Start of EXCERPTED DATA

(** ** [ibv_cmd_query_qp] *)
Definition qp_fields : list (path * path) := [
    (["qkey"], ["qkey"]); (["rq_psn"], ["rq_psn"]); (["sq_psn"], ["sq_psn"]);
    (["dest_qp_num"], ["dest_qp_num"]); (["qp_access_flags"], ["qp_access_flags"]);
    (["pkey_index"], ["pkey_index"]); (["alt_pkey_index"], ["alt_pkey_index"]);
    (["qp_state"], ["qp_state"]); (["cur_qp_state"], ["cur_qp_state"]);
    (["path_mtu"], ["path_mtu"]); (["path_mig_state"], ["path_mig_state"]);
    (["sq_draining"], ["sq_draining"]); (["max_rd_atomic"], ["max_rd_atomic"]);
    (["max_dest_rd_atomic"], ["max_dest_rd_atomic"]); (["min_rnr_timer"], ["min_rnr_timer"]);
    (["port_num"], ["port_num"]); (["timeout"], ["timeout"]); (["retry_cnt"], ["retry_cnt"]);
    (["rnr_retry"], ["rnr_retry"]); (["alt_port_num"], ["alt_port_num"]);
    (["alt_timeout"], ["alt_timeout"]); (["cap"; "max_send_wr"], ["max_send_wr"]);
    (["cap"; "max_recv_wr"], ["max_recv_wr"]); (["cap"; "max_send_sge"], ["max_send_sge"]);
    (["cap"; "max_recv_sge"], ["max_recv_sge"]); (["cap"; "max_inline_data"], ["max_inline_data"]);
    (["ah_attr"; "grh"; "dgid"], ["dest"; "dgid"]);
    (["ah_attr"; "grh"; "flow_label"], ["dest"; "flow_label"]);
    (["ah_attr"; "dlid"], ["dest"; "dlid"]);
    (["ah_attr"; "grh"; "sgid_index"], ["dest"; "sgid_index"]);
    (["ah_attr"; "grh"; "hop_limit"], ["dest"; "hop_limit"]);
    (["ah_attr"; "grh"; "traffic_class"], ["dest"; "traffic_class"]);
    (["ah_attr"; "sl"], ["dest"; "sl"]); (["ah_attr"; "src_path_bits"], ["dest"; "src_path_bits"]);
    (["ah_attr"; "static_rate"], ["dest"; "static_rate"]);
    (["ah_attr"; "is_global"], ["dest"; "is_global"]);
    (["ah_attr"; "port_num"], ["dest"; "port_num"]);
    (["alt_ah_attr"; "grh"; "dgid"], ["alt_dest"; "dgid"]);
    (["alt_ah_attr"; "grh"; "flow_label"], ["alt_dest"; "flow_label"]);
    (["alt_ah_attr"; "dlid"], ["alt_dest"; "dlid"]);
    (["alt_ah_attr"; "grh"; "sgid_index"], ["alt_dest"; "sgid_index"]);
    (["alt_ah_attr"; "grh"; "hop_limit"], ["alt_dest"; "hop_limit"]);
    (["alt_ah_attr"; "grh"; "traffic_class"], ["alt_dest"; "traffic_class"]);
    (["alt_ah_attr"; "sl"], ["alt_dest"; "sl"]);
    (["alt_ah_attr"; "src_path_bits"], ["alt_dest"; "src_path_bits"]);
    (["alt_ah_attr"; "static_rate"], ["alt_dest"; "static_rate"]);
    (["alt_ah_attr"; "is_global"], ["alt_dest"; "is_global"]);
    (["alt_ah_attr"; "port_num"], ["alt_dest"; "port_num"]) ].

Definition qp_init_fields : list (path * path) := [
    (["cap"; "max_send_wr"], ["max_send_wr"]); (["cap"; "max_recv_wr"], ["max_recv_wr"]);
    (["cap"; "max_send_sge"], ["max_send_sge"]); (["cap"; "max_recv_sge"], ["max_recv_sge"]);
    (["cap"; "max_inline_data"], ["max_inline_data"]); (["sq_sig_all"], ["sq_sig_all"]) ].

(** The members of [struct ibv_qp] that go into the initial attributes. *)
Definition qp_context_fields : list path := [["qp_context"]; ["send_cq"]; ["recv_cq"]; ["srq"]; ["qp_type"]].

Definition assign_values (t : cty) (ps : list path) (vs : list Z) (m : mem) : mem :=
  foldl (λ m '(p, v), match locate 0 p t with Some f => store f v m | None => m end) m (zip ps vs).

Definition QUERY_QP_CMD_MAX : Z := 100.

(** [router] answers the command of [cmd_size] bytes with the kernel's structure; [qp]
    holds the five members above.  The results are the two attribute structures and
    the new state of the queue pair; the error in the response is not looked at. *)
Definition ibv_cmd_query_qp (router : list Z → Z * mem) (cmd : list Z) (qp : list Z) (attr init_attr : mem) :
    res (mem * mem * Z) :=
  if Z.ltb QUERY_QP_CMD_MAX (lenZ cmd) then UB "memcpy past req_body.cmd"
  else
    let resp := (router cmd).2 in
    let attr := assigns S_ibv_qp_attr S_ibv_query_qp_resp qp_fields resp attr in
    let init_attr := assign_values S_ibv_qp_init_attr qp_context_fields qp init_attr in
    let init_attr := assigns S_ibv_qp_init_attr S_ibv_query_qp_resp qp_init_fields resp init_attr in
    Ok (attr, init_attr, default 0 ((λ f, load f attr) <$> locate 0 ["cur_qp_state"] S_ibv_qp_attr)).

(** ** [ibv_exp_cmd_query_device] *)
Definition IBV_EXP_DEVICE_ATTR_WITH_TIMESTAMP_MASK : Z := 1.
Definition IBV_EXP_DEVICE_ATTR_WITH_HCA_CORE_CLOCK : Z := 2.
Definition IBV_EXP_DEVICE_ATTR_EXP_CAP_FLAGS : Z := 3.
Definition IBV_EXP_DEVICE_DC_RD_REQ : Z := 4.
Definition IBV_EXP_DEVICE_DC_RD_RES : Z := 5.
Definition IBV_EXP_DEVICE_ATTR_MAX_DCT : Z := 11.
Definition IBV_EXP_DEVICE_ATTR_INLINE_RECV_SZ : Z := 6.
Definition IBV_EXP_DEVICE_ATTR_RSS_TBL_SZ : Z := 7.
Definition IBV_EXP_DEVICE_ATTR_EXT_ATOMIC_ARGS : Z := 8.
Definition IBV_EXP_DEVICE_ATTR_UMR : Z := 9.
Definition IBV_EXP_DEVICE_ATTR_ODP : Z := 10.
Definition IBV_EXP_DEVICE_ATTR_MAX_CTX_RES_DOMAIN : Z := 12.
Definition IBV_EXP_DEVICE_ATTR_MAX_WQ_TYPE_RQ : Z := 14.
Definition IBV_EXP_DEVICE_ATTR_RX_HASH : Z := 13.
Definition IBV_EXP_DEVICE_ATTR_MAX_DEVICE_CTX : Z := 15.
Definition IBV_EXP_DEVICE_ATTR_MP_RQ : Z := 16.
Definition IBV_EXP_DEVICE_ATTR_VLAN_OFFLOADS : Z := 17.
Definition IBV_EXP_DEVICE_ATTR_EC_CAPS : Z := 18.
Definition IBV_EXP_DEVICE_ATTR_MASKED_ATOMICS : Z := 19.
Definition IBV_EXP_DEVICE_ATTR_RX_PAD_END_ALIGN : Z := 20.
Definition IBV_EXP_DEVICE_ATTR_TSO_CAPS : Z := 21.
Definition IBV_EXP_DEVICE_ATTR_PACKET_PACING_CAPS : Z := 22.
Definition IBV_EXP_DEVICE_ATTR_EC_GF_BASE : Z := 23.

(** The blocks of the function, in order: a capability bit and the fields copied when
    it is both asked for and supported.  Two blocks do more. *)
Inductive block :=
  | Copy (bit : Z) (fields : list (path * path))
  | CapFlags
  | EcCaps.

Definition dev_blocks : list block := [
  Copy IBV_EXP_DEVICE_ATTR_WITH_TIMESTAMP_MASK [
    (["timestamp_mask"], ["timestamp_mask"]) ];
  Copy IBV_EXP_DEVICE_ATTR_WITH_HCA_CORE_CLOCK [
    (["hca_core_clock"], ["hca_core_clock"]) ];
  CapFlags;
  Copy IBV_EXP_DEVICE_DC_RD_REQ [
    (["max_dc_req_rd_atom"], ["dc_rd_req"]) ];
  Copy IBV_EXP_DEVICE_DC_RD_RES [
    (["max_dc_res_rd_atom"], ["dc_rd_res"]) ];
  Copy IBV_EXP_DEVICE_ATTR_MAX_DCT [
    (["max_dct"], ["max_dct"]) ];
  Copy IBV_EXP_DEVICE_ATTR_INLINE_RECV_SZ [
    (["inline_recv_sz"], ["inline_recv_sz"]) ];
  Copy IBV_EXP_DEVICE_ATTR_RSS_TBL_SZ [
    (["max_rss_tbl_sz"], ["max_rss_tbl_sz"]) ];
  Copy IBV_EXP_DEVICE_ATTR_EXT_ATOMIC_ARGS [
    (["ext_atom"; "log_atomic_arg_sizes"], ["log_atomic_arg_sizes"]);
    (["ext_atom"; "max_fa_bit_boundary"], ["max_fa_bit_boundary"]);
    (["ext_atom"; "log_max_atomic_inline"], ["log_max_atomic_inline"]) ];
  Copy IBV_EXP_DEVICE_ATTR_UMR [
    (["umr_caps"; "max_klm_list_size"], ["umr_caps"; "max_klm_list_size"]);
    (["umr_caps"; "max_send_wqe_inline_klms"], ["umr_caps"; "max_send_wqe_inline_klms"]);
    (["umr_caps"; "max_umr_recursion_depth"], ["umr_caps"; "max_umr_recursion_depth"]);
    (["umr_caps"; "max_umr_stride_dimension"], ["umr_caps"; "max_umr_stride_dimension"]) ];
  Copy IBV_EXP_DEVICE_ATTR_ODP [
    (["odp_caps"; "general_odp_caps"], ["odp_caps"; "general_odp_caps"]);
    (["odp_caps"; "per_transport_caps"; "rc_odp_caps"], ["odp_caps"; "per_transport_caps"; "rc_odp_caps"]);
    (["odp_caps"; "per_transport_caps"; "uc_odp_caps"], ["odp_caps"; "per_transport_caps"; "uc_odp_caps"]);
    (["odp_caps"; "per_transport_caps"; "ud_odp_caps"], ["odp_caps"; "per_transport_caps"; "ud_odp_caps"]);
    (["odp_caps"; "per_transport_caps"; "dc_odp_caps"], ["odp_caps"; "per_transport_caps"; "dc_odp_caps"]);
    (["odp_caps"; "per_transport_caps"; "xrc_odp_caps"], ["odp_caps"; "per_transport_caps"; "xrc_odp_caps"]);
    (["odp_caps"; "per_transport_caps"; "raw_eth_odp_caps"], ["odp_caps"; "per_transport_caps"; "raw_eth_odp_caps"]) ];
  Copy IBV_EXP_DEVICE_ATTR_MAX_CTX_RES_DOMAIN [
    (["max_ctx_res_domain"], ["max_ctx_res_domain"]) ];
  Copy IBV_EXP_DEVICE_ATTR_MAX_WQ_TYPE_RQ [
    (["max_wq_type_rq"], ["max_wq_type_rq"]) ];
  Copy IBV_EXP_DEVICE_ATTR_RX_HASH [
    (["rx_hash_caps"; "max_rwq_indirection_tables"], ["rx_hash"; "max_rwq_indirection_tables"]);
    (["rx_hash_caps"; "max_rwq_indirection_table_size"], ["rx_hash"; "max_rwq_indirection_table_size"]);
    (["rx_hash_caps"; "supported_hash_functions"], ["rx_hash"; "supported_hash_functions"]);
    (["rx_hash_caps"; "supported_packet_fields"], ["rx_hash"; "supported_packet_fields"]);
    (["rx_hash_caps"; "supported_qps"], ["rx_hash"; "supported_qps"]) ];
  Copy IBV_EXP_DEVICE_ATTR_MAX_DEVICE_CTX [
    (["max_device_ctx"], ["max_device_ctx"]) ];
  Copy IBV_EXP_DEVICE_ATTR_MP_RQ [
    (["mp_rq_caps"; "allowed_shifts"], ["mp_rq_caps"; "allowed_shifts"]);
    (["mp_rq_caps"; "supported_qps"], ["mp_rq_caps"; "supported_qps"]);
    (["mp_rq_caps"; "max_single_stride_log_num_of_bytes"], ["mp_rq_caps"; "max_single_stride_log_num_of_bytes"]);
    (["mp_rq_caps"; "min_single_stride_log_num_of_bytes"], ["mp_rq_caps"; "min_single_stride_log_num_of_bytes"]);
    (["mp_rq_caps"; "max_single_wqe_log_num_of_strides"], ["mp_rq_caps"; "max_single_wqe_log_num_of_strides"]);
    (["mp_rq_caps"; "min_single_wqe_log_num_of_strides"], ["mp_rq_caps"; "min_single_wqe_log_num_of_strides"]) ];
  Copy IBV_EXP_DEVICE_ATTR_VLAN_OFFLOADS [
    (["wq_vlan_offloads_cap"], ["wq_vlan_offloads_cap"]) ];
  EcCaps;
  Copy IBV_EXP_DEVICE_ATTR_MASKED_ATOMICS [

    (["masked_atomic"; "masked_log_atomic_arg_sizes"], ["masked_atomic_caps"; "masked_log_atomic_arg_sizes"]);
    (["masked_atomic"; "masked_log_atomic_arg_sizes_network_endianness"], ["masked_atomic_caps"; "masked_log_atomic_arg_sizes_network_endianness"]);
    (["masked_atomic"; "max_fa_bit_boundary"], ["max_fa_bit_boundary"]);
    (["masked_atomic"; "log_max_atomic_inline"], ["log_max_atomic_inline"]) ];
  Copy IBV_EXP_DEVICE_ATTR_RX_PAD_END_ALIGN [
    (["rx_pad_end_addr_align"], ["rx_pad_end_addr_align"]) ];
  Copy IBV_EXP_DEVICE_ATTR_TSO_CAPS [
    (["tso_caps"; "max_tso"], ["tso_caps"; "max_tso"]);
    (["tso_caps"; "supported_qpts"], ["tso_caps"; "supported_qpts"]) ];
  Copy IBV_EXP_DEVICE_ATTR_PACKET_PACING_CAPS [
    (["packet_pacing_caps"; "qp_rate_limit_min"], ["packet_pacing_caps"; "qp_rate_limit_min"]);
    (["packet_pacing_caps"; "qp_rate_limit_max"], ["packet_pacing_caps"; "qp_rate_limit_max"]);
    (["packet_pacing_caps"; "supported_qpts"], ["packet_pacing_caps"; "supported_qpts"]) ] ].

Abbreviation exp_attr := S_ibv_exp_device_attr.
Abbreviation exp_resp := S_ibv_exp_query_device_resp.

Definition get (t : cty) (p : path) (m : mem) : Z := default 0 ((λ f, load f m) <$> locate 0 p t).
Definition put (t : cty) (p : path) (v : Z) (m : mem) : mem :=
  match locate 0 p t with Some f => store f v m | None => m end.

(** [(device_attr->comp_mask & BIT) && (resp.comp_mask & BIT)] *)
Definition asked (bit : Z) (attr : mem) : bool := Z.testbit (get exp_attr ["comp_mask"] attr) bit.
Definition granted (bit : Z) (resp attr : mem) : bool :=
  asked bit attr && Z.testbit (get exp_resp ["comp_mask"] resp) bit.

End of EXCERPTED DATA

EXERCISE DETAILS
Only the lines above from the line with "holds the five" to the line with "let init_attr := assigns", those two lines included, should be reproduced exactly.

WRITTEN ANSWER
    holds the five members above.  The results are the two attribute structures and
    the new state of the queue pair; the error in the response is not looked at. *)
Definition ibv_cmd_query_qp (router : list Z → Z * mem) (cmd : list Z) (qp : list Z) (attr init_attr : mem) :
    res (mem * mem * Z) :=
  if Z.ltb QUERY_QP_CMD_MAX (lenZ cmd) then UB "memcpy past req_body.cmd"
  else
    let resp := (router cmd).2 in
    let attr := assigns S_ibv_qp_attr S_ibv_query_qp_resp qp_fields resp attr in
    let init_attr := assign_values S_ibv_qp_init_attr qp_context_fields qp init_attr in
    let init_attr := assigns S_ibv_qp_init_attr S_ibv_query_qp_resp qp_init_fields resp init_attr in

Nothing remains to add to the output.